First case on AI and copyright referred to the CJEU

So long and thanks for all the lawsuits!

Most people who have been paying attention to the copyright and AI debate in Europe have been expecting that at some point the Court of Justice of the European Union (CJEU) would be tasked with interpreting some of the existing exceptions regarding text and data mining. Many assumed, myself included, that the first referral may very well be the LAION case, currently on appeal. But we were all wrong, we now have the first referral to the CJEU dealing with copyright and AI, and it is Like Company v Google Ireland (Case C-250/25).
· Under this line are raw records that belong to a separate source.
(** *** Loops and assertions *)

Lemma each_inv {A} (I : World K -> Prop) (body : A -> ST (World K) unit) l w :
  I w -> (forall x w, x ∈ l -> I w -> wp (body x) (fun _ => I) w) ->
  wp (each body l) (fun _ => I) w.
Proof.
  intros Hi Hbody. revert w Hi. induction l as [|x l IH]; intros w Hi; [done|].
  apply wp_bind. eapply wp_mono; [apply Hbody; [by left|done]|]. intros [] w' Hi'.
  apply IH; [|done]. intros y v Hy. apply Hbody. by right.
Qed.

(** A loop that changes what is seen one descriptor at a time. *)
Lemma each_set body b l F w :
  (forall fd G w, fd ∈ l -> showing e G w -> G fd = F fd \/ G fd = (fun _ => b) <$> F fd ->
     wp (body fd) (fun _ => showing e (set_all [fd] b G)) w) ->
  showing e F w -> wp (each body l) (fun _ => showing e (set_all l b F)) w.
Proof.
  intros Hbody H.
  assert (Hgen : forall l2 l1 w, (forall f, f ∈ l2 -> f ∈ l) -> showing e (set_all l1 b F) w ->
    wp (each body l2) (fun _ => showing e (set_all (l1 ++ l2) b F)) w).
  { intros l2. induction l2 as [|fd l2 IH]; intros l1 v Hsub Hv.
    { rewrite app_nil_r. done. }
    apply wp_bind. eapply wp_mono; [apply Hbody; [apply Hsub; by left|exact Hv|]|].
    { unfold set_all. case_decide; [by right|by left]. }
    intros [] v' Hv'. replace (l1 ++ fd :: l2) with ((l1 ++ [fd]) ++ l2) by (by rewrite <- app_assoc).
    apply IH; [intros f Hf; apply Hsub; by right|]. eapply showing_ext; [exact Hv'|].
    intros f. unfold set_all. pose proof (elem_of_app l1 [fd] f) as Happ.
    destruct (F f); repeat case_decide; done || tauto. }
  apply (Hgen l [] w ltac:(done)). eapply showing_ext; [exact H|].
  intros f. unfold set_all. by rewrite decide_False by (apply not_elem_of_nil).
Qed.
The case involves the Hungarian publisher “Like Company“, which runs several news portals, SEO content providers, and PR campaign sites. The website in question here is https://balatonkornyeke.hu which provides news articles related to the Balaton Lake region. The website published an article about Hungarian singer Kozso, which details his plans to release dolphins into the lake, as well as many other details about his life. While the article is not linked to in the referral, it contained specific enough information to narrow it down, and Professor Balazs Bodo was able to find the article in question here. I would recommend that you visit the article with an ad blocker, it’s difficult to navigate otherwise, I got bombarded by IQ test links without it. The article itself consists of 579 words (removing the repeated links to its own Facebook page and links to other articles), and according to Prof Bodo it appears to consist of summaries from other websites, newspaper publications, and TV interviews. After spending some time on the site (thanks to the magic of AI translation), I concur with his interpretation, I did not find any page on that site that appeared to be original, the articles have no author name, and to be honest they appear to be short summaries of articles from other news organisations. The article in question is even illustrated by a picture of Kozso which is sourced from his Facebook page, and I would love to know if it’s been properly licensed. But I digress…

According to the referral, the claimants went to Google Gemini and wrote the following prompt:

“Can you provide a summary in Hungarian of the online press publication that appeared on balatonkornyeke.hu regarding Kozsó’s plan to introduce dolphins into the lake?”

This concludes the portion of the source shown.